Commit the offset and next time when job runs, start from the committed offset. This is a lot more fault tolerant than pulling the last hour’s data.
Interestingly one issue with Redshift is that, Without significant downtime, If we want to scale it up then it requires 2X nodes scale up. This means, After 18 node cluster the next scale-up would be 36 node.
So one day, we get the Redshift full alert and we don’t have the approval for 36 node scale-up!
Around this time, Redshift added a capability of querying data from the S3 and Parquet, ORC format.
We figured out that ~75% of the data in Redshift was events data and events are immutable.
We decided to move our events from Redshift to S3 and access it through Parquet.
Every job run would produce small files, Spectrum would perform really bad for the small files.
Not possible to merge these files without having duplicate data for a timebeing/inconsistency for sometime.

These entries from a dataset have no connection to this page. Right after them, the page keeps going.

Definition handleDetailCommon (searchParams : SearchParams)
  : M Trace HttpResponse :=
  contentId_ <- lift (getQueryParam searchParams "contentId" true) ;;
  contentId <- requireParam contentId_ "contentId" ;;
  contentTypeId_ <- lift (getQueryParam searchParams "contentTypeId" false) ;;
  defaultYN_ <- lift (getQueryParam searchParams "defaultYN" false) ;;
  firstImageYN_ <- lift (getQueryParam searchParams "firstImageYN" false) ;;
  areacodeYN_ <- lift (getQueryParam searchParams "areacodeYN" false) ;;
  catcodeYN_ <- lift (getQueryParam searchParams "catcodeYN" false) ;;
  addrinfoYN_ <- lift (getQueryParam searchParams "addrinfoYN" false) ;;
  mapinfoYN_ <- lift (getQueryParam searchParams "mapinfoYN" false) ;;
  overviewYN_ <- lift (getQueryParam searchParams "overviewYN" false) ;;
  data <- getDetailCommon network env
            {| dc_contentId := contentId;
               dc_contentTypeId := contentTypeId_;
               defaultYN := defaultYN_;
               firstImageYN := firstImageYN_;
               areacodeYN := areacodeYN_;
               catcodeYN := catcodeYN_;
               addrinfoYN := addrinfoYN_;
               mapinfoYN := mapinfoYN_;
               overviewYN := overviewYN_ |} ;;
  respond (DataItem data).

Definition handleDetailIntro (searchParams : SearchParams)
  : M Trace HttpResponse :=
  contentId_ <- lift (getQueryParam searchParams "contentId" true) ;;
  contentTypeId_ <- lift (getQueryParam searchParams "contentTypeId" true) ;;
  contentId <- requireParam contentId_ "contentId" ;;
  contentTypeId <- requireParam contentTypeId_ "contentTypeId" ;;
  data <- getDetailIntro network env
            {| di_contentId := contentId;
               di_contentTypeId := contentTypeId |} ;;
  respond (DataItem data).

Definition handleDetailImage (searchParams : SearchParams)
  : M Trace HttpResponse :=
  contentId_ <- lift (getQueryParam searchParams "contentId" true) ;;
  contentId <- requireParam contentId_ "contentId" ;;
  imageYN_ <- lift (getQueryParam searchParams "imageYN" false) ;;
  subImageYN_ <- lift (getQueryParam searchParams "subImageYN" false) ;;
  data <- getDetailImage network env
            {| im_contentId := contentId;
               imageYN := imageYN_;
               subImageYN := subImageYN_ |} ;;
  respond (DataItems data).
(** The category of a mnemonic, read off the four tables in the order in
    which [reachable] consults them; [test] says whether a table holds a
    mnemonic. *)
Definition category_by (test : string -> list string -> bool) (op : string)
  : category :=
  if test op terminators then Terminator
  else if test op unconditionals then Unconditional
  else if test op conditionals then Conditional
  else if test op switches then Switch
  else Linear.

(** The category of a mnemonic: the table that lists it, and linear when
    none does. *)
Definition category_of (op : string) : category := category_by mem op.

(** The offsets of a switch: the default offset of the first line, then one
    offset per case line; [None] when one of them cannot be decoded. *)
Fixpoint case_offsets (cases : list string) : option (list N) :=
  match cases with
  | [] => Some []
  | c :: cases' =>
      match find_case_offset c, case_offsets cases' with
      | Some d, Some ds => Some (parse_digits d :: ds)
      | _, _ => None
      end
  end.

Definition switch_offsets (assembly : string) : option (list N) :=
  match split TAB assembly with
  | [] => None
  | c0 :: cases =>
      match find_ffset c0, case_offsets cases with
      | Some d, Some ds => Some (parse_digits d :: ds)
      | _, _ => None
      end
  end.

(** The position a relative offset of the switch [opcode] resolves to:
    the offset is added to the address of the switch and the sum is looked
    up in the address index. *)
Definition switch_target (script : Script) (opcode : Opcode) (offset : N)
  : option nat :=
  pcToOpcodeIndex script !! dec (op_pc opcode + offset).

(** The successors of position [i] under the rules of the categories:
    none after a terminator, the target after an unconditional branch, the
    next instruction and the target (when there is one) after a conditional
    branch, the default and case targets after a switch, the next
    instruction otherwise. *)
Definition successors_by (test : string -> list string -> bool)
    (script : Script) (i : nat) : list nat :=
  match opcodes script !! i with
  | None => []
  | Some opcode =>
      let next :=
        if (S i <? length (opcodes script))%nat then [S i] else [] in
      let target := option_list (branchIndex script (op_assembly opcode)) in
      match first_word (op_assembly opcode) with
      | None => []
      | Some op =>
          match category_by test op with
          | Terminator => []
          | Unconditional => target
          | Conditional => (next ++ target)%list
          | Switch =>
              match switch_offsets (op_assembly opcode) with
              | Some offs => omap (switch_target script opcode) offs
              | None => []
              end
          | Linear => next
          end
      end
  end.

Definition successors (script : Script) (i : nat) : list nat :=
  successors_by mem script i.

Definition successor (script : Script) (i j : nat) : Prop :=
  j ∈ successors script i.

(** Reachability from position 0 in that graph. *)
Definition Reach (script : Script) (j : nat) : Prop :=
  rtc (successor script) 0%nat j.

(** The mark [reachable] leaves on position [j]. *)
Definition marked_at (ops : list Opcode) (j : nat) : bool :=
  match ops !! j with
  | Some o => op_reachable o
  | None => false
  end.

Definition marked (script : Script) (j : nat) : bool :=
  marked_at (opcodes script) j.

(** A Script as the constructor leaves it: no opcode is marked. *)
Definition unmarked_script (script : Script) : bool :=
  forallb (fun o => negb (op_reachable o)) (opcodes script).

Definition valid_position (script : Script) (t : option nat) : bool :=
  match t with
  | Some j => (j <? length (opcodes script))%nat
  | None => false
  end.

(** The decoded targets of an opcode resolve through the address index: the
    target of an unconditional branch, the target of a conditional branch
    when its assembly shows one, the default and case targets of a switch. *)
Definition targets_resolve_at_by (test : string -> list string -> bool)
    (script : Script) (opcode : Opcode) : bool :=
  match first_word (op_assembly opcode) with
  | None => true
  | Some op =>
      match category_by test op with
      | Unconditional =>
          valid_position script (branchIndex script (op_assembly opcode))
      | Conditional =>
          match branch_target (op_assembly opcode) with
          | Some _ =>
              valid_position script (branchIndex script (op_assembly opcode))
          | None => true
          end
      | Switch =>
          match switch_offsets (op_assembly opcode) with
          | Some offs =>
              forallb (fun off =>
                         valid_position script (switch_target script opcode off))
                offs
          | None => false
          end
      | _ => true
      end
  end.
(** ** The mapping when some event is not in the current year *)

(** With an event outside the current year the grid has two distinct
    years, and the stored table is finite. *)
Lemma build_finite (CURRENT_YEAR : Z) (books : list Book.t)
    (milestones : list Milestone.t) :
  (exists ev, In ev (Dated.sortedEvents books milestones) /\
              Dated.Event.year ev <> CURRENT_YEAR) ->
  exists first rest e P,
    Dated.sortedEvents books milestones = first :: rest /\
    increasing (e :: P) /\
    e = (hd 0 (Dated.gridYears CURRENT_YEAR books milestones), marginStart) /\
    last (e :: P) e
    = (last (Dated.gridYears CURRENT_YEAR books milestones) 0, (1 - marginEnd)%R) /\
    (forall x, In x (e :: P) -> (marginStart <= snd x <= 1 - marginEnd)%R) /\
    Dated.buildYearMapping CURRENT_YEAR books milestones
    = Dated.Mapping.mk (Dated.scrollToYear (finiteTable (e :: P)))
        (Dated.yearToScroll (finiteTable (e :: P))) (Dated.Event.year first)
        CURRENT_YEAR (first :: rest)
        (Some (finiteTable (e :: P))) (Some (finiteTable (e :: P))).
Proof.
  intros (ev & Hev & Hyear).
  assert (Hne : Dated.sortedEvents books milestones <> [])
    by (intros E; rewrite E in Hev; contradiction).
  destruct (build_unfold CURRENT_YEAR books milestones Hne)
    as (first & rest & N & Eev & Hb & Em).
  destruct Hb as [(y0 & -> & Hall)|(e & P & c & -> & Hinc & He & Hl & Hrange & _)].
  - exfalso. apply Hyear.
    rewrite (Hall (Dated.Event.year ev)), (Hall CURRENT_YEAR); [reflexivity | |];
      apply uniqueYears_In; [now right | left; now apply in_map].
  - now exists first, rest, e, P.
Qed.

(** [Dated.yearToScroll] is monotone on all years, not only on grid years:
    for any two years [y <= y'] it returns finite positions [p <= p']. *)
Lemma dated_yearToScroll_monotone_every_year (CURRENT_YEAR : Z)
    (books : list Book.t) (milestones : list Milestone.t) (y y' : Z) :
  (exists ev, In ev (Dated.sortedEvents books milestones) /\
              Dated.Event.year ev <> CURRENT_YEAR) ->
  y <= y' ->
  let m := Dated.buildYearMapping CURRENT_YEAR books milestones in
  exists p p',
    Dated.Mapping.yearToScroll m y = Some (Num p) /\
    Dated.Mapping.yearToScroll m y' = Some (Num p') /\
    (p <= p')%R.
Proof.
  intros Hev Hy m. subst m.
  destruct (build_finite _ _ _ Hev) as (first & rest & e & P & _ & Hinc & _ & _ & _ & ->).
  cbn [Dated.Mapping.yearToScroll].
  exists (positionOf (e :: P) y), (positionOf (e :: P) y').
  rewrite !yearToScroll_positionOf by exact Hinc.
  split; [reflexivity|]. split; [reflexivity|]. now apply positionOf_mono.
Qed.

(** For every year, grid year or not, [Dated.yearToScroll] returns a finite
    position between the two margins, 0.02 and 0.98. *)
Lemma dated_yearToScroll_within_margins (CURRENT_YEAR : Z)
    (books : list Book.t) (milestones : list Milestone.t) (y : Z) :
  (exists ev, In ev (Dated.sortedEvents books milestones) /\
              Dated.Event.year ev <> CURRENT_YEAR) ->
  let m := Dated.buildYearMapping CURRENT_YEAR books milestones in
  exists p, Dated.Mapping.yearToScroll m y = Some (Num p) /\ (0.02 <= p <= 0.98)%R.
Proof.
  intros Hev m. subst m.
  destruct (build_finite _ _ _ Hev)
    as (first & rest & e & P & _ & Hinc & He & Hl & _ & ->).
  cbn [Dated.Mapping.yearToScroll].
  exists (positionOf (e :: P) y).
  rewrite yearToScroll_positionOf by exact Hinc. split; [reflexivity|].
  destruct (positionOf_bounds e P y Hinc) as [H1 H2].
  rewrite Hl in H2. cbn [snd] in H2.
  replace (snd e) with marginStart in H1 by now rewrite He.
  unfold marginStart, marginEnd in *. lra.
Qed.

(** The first entry of the stored table is the first grid year at
    position 0.02 and the last entry is the last grid year at position
    0.98. *)
Lemma dated_table_spans_margins (CURRENT_YEAR : Z)
    (books : list Book.t) (milestones : list Milestone.t) :
  (exists ev, In ev (Dated.sortedEvents books milestones) /\
              Dated.Event.year ev <> CURRENT_YEAR) ->
  let m := Dated.buildYearMapping CURRENT_YEAR books milestones in
  let grid := Dated.gridYears CURRENT_YEAR books milestones in
  exists N first,
    Dated.Mapping._sortedYears m = Some N /\
    Dated.Mapping._yearPositions m = Some N /\
    hd_error N = Some first /\
    first = (hd 0 grid, Num 0.02) /\
    last N first = (last grid 0, Num 0.98).
Proof.
  intros Hev m grid. subst m grid.
  destruct (build_finite _ _ _ Hev)
    as (first & rest & e & P & _ & Hinc & He & Hl & _ & ->).
  cbn [Dated.Mapping._sortedYears Dated.Mapping._yearPositions].
  exists (finiteTable (e :: P)), (fst e, Num (snd e)).
  split; [reflexivity|]. split; [reflexivity|]. split; [reflexivity|].
  rewrite (last_finiteTable (e :: P) e), Hl, He. cbn [fst snd].
  unfold marginStart, marginEnd. split; [reflexivity|].
  f_equal. f_equal. lra.
Qed.

(** [Dated.scrollToYear] is monotone: a larger scroll position never gives
    an earlier year. *)
Lemma dated_scrollToYear_monotone (CURRENT_YEAR : Z)
    (books : list Book.t) (milestones : list Milestone.t) (s s' : R) :
  Dated.sortedEvents books milestones <> [] ->
  (s <= s')%R ->
  let m := Dated.buildYearMapping CURRENT_YEAR books milestones in
  exists y y',
    Dated.Mapping.scrollToYear m (Num s) = Some (of_year y) /\
    Dated.Mapping.scrollToYear m (Num s') = Some (of_year y') /\
    y <= y'.
Proof.
  intros Hne Hs m. subst m.
  destruct (build_unfold CURRENT_YEAR books milestones Hne)
    as (first & rest & N & _ & Hb & ->).
  cbn [Dated.Mapping.scrollToYear].
  destruct Hb as [(y0 & -> & _)|(e & P & c & -> & Hinc & _)].
  - exists y0, y0. rewrite !scrollToYear_single. repeat split. lia.
  - exists (yearOf (e :: P) (Rmax 0 (Rmin 1 s))),
           (yearOf (e :: P) (Rmax 0 (Rmin 1 s'))).
    rewrite !scrollToYear_yearOf by exact Hinc.
    split; [reflexivity|]. split; [reflexivity|].
    apply yearOf_mono; [exact Hinc|].
    unfold Rmax, Rmin.
    destruct (Rle_dec 1 s), (Rle_dec 1 s');
      repeat match goal with |- context [Rle_dec ?a ?b] => destruct (Rle_dec a b) end;
      lra.
Qed.
(** [forEach] / [map] with a callback that may throw: the first exception
    aborts the traversal. *)
Fixpoint mapM {A B : Type} (f : A -> result B) (l : list A) : result (list B) :=
  match l with
  | [] => Ok []
  | x :: xs => y <- f x ;; ys <- mapM f xs ;; Ok (y :: ys)
  end.

Fixpoint foldM {A S : Type} (f : S -> A -> result S) (l : list A) (s : S)
  : result S :=
  match l with
  | [] => Ok s
  | x :: xs => s' <- f s x ;; foldM f xs s'
  end.

(** *** Truthiness and [typeof] *)

Definition truthy_prim (p : prim) : bool :=
  match p with
  | PUndef | PNull => false
  | PBool b => b
  | PNum z => negb (Z.eqb z 0)
  | PStr s => negb (String.eqb s "")
  end.

Definition truthy (v : value) : bool :=
  match v with
  | VPrim p => truthy_prim p
  | VArr _ | VObj _ => true
  end.

Inductive jstype : Type :=
| TUndefined | TObject | TBoolean | TNumber | TString.

(** [typeof null] is ["object"], and so is [typeof] of an array. *)
Definition typeof (v : value) : jstype :=
  match v with
  | VPrim PUndef => TUndefined
  | VPrim PNull => TObject
  | VPrim (PBool _) => TBoolean
  | VPrim (PNum _) => TNumber
  | VPrim (PStr _) => TString
  | VArr _ | VObj _ => TObject
  end.

Definition jstype_eqb (a b : jstype) : bool :=
  match a, b with
  | TUndefined, TUndefined | TObject, TObject | TBoolean, TBoolean
  | TNumber, TNumber | TString, TString => true
  | _, _ => false
  end.

(** [a || b] and [a ?? b] on values. *)
Definition or_else (a b : value) : value := if truthy a then a else b.

Definition nullish (v : value) : bool :=
  match v with
  | VPrim PUndef | VPrim PNull => true
  | _ => false
  end.

Definition coalesce (a b : value) : value := if nullish a then b else a.

(** *** Property reads *)

Fixpoint lookup (k : string) (ps : props) : option value :=
  match ps with
  | [] => None
  | (k', v) :: rest => if String.eqb k' k then Some v else lookup k rest
  end.

(** [v.k] / [v[k]] for the property names the component reads from backend
    data ([_id], [id], [status], [createdAt], [case], [data], [result],
    [payload]): none of them exists on a built-in prototype, so the read is
    an own-property lookup on an object, [undefined] on an array or on a
    non-nullish primitive, and a [TypeError] on [null] and [undefined]. *)
Definition getProp (v : value) (k : string) : result value :=
  match v with
  | VPrim PUndef | VPrim PNull => Throw TypeError
  | VPrim _ | VArr _ => Ok undefined
  | VObj ps =>
      match lookup k ps with
      | Some x => Ok x
      | None => Ok undefined
      end
  end.

(** [v === p] for a primitive [p]: never true of an array or an object. *)
Definition prim_eqb (p q : prim) : bool :=
  match p, q with
  | PUndef, PUndef => true
  | PNull, PNull => true
  | PBool a, PBool b => Bool.eqb a b
  | PNum a, PNum b => Z.eqb a b
  | PStr a, PStr b => String.eqb a b
  | _, _ => false
  end.

Definition strictEq (v : value) (p : prim) : bool :=
  match v with
  | VPrim q => prim_eqb q p
  | VArr _ | VObj _ => false
  end.

(** *** Strings *)

(** [String.prototype.toLowerCase], one code unit at a time: A-Z and the
    Latin-1 capitals U+00C0..U+00DE (U+00D7, the multiplication sign, is
    not a letter) move up by 32. *)
Definition lower_unit (c : ascii) : ascii :=
  let n := N_of_ascii c in
  if ((65 <=? n) && (n <=? 90)
      || (192 <=? n) && (n <=? 222) && negb (n =? 215))%N
  then ascii_of_N (n + 32) else c.

Fixpoint toLowerCase (s : string) : string :=
  match s with
  | EmptyString => EmptyString
  | String c rest => String (lower_unit c) (toLowerCase rest)
  end.

(** The class [\s] below U+0100: TAB, LF, VT, FF, CR, SPACE and NBSP. *)
Definition is_space (c : ascii) : bool :=
  let n := N_of_ascii c in
  ((9 <=? n) && (n <=? 13) || (n =? 32) || (n =? 160))%N.

(** [s.replace(/\s+/g, "")]: every maximal run of white space is replaced
    by the empty string, which deletes every white-space code unit. *)
Fixpoint removeSpaces (s : string) : string :=
  match s with
  | EmptyString => EmptyString
  | String c rest =>
      if is_space c then removeSpaces rest else String c (removeSpaces rest)
  end.

(** [v.toLowerCase()]: only a string has the method. *)
Definition callToLowerCase (v : value) : result string :=
  match v with
  | VPrim (PStr s) => Ok (toLowerCase s)
  | _ => Throw TypeError
  end.

Definition string_of_Z (z : Z) : string :=
  NilZero.string_of_int (Z.to_int z).

Fixpoint join (sep : string) (l : list string) : string :=
  match l with
  | [] => ""
  | [x] => x
  | x :: rest => x ++ sep ++ join sep rest
  end.

(** [String(v)].  An array is joined with commas, [null] and [undefined]
    elements printing as the empty string; a plain object prints as
    ["[object Object]"]. *)
Fixpoint toString (v : value) : string :=
  match v with
  | VPrim PUndef => "undefined"
  | VPrim PNull => "null"
  | VPrim (PBool true) => "true"
  | VPrim (PBool false) => "false"
  | VPrim (PNum z) => string_of_Z z
  | VPrim (PStr s) => s
  | VArr l =>
      join "," (map (fun x => if nullish x then "" else toString x) l)
  | VObj _ => "[object Object]"
  end.

(** *** Objects *)

(** [o[k] = v] on a property list: an existing key keeps its place. *)
Fixpoint setProp (k : string) (v : value) (ps : props) : props :=
  match ps with
  | [] => [(k, v)]
  | (k', v') :: rest =>
      if String.eqb k' k then (k', v) :: rest
      else (k', v') :: setProp k v rest
  end.

Fixpoint chars (s : string) : list string :=
  match s with
  | EmptyString => []
  | String c rest => String c EmptyString :: chars rest
  end.

Definition indexed (l : list value) : props :=
  map (fun iv => (string_of_Z (Z.of_nat (fst iv)), snd iv))
      (combine (seq 0 (length l)) l).

(** The own enumerable properties copied by a spread [...v]: those of an
    object, the indexed elements of an array or of a string, none for any
    other primitive. *)
Definition ownProps (v : value) : props :=
  match v with
  | VObj ps => ps
  | VArr l => indexed l
  | VPrim (PStr s) => indexed (map VStr (chars s))
  | VPrim _ => []
  end.

(** [{ ...a, ...b }] continued on a property list: each property of [b]
    is assigned in turn. *)
Definition assign (ps : props) (qs : props) : props :=
  fold_left (fun acc kv => setProp (fst kv) (snd kv) acc) qs ps.

(** [Object.values(v)] for a non-nullish [v]. *)
Definition objectValues (v : value) : list value :=
  map snd (ownProps v).

End JS.

(* ===================================================================== *)
(** ** The dashboard component *)
(* ===================================================================== *)

Module Dashboard.
Import JS.

(** const STATUSES = ["Pending", "Assigned", "In Progress", "Follow Up", "Closed"] *)
Definition STATUSES : list string :=
  ["Pending"; "Assigned"; "In Progress"; "Follow Up"; "Closed"].

(** *** Case statistics ([stats]) *)

(** The object literal [count]: eight own numeric properties. *)
Record Count : Type := mkCount {
  total : nat;
  pending : nat;
  assigned : nat;
  inprogress : nat;
  followup : nat;
  closed : nat;
  rejected : nat;
  unknown : nat
}.

Definition count0 : Count := mkCount 0 0 0 0 0 0 0 0.

Inductive field : Type :=
| Total | Pending | Assigned | InProgress | FollowUp | Closed | Rejected
| Unknown.

(** [count.f++] *)
Definition incr (f : field) (c : Count) : Count :=
  match f with
  | Total =>
      mkCount (S (total c)) (pending c) (assigned c) (inprogress c)
              (followup c) (closed c) (rejected c) (unknown c)
  | Pending =>
      mkCount (total c) (S (pending c)) (assigned c) (inprogress c)
              (followup c) (closed c) (rejected c) (unknown c)
  | Assigned =>
      mkCount (total c) (pending c) (S (assigned c)) (inprogress c)
              (followup c) (closed c) (rejected c) (unknown c)
  | InProgress =>
      mkCount (total c) (pending c) (assigned c) (S (inprogress c))
              (followup c) (closed c) (rejected c) (unknown c)
  | FollowUp =>
      mkCount (total c) (pending c) (assigned c) (inprogress c)
              (S (followup c)) (closed c) (rejected c) (unknown c)
  | Closed =>
      mkCount (total c) (pending c) (assigned c) (inprogress c)
              (followup c) (S (closed c)) (rejected c) (unknown c)
  | Rejected =>
      mkCount (total c) (pending c) (assigned c) (inprogress c)
              (followup c) (closed c) (S (rejected c)) (unknown c)
  | Unknown =>
      mkCount (total c) (pending c) (assigned c) (inprogress c)
              (followup c) (closed c) (rejected c) (S (unknown c))
  end.

(** What [count[key]] evaluates to.  [count] is an ordinary object, so a key
    that is not an own property is looked up on [Object.prototype]; of the
    names found there only [constructor] and [__proto__] have no capital
    letter and can come out of [toLowerCase].  Both hold an object, not
    [undefined]. *)
Inductive slot : Type :=
| Counter (f : field)
| Inherited
| Missing.

Definition count_slot (key : string) : slot :=
  if String.eqb key "total" then Counter Total
  else if String.eqb key "pending" then Counter Pending
  else if String.eqb key "assigned" then Counter Assigned
  else if String.eqb key "inprogress" then Counter InProgress
  else if String.eqb key "followup" then Counter FollowUp
  else if String.eqb key "closed" then Counter Closed
  else if String.eqb key "rejected" then Counter Rejected
  else if String.eqb key "unknown" then Counter Unknown
  else if String.eqb key "constructor" then Inherited
  else if String.eqb key "__proto__" then Inherited
  else Missing.

(** const key = (c.status || "unknown").toLowerCase().replace(/\s+/g, "") *)
Definition status_key (c : value) : result string :=
  st <- getProp c "status" ;;
  s <- callToLowerCase (or_else st (VStr "unknown")) ;;
  Ok (removeSpaces s).

(** if (count[key] !== undefined) count[key]++; else count.unknown++;

    On [Inherited] the increment computes [NaN] from an object: assigned to
    [constructor] it creates an own property of that name (which still is
    not [undefined] afterwards), assigned to [__proto__] it is dropped by
    the setter.  Neither touches one of the eight counters. *)
Definition bump (key : string) (count : Count) : Count :=
  match count_slot key with
  | Counter f => incr f count
  | Inherited => count
  | Missing => incr Unknown count
  end.

(** The body of [cases.forEach((c) => { ... })]. *)
Definition stats_step (count : Count) (c : value) : result Count :=
  let count := incr Total count in
  key <- status_key c ;;
  Ok (bump key count).

Definition stats (cases : list value) : result Count :=
  foldM stats_step cases count0.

Every job failure would cause data duplication.
Let’s understand the data duplication bit more.
At an architectural level, The core reason behind this issue is Parquet+S3 doesn’t transactional properties across files and partitions.
In other words, We can’t say, Either write these 20 files in 2 partitions, Add them to Redshift or don’t write.
We found the solution of this problem in the Delta lake file format.
Important thing to note is, Our Delta to redshift connector just performs the metadata operation, This means it doesn’t copy the data. Even for tables of size 1 TB, Delta To Spectrum connector doesn’t take more than 1-2 seconds.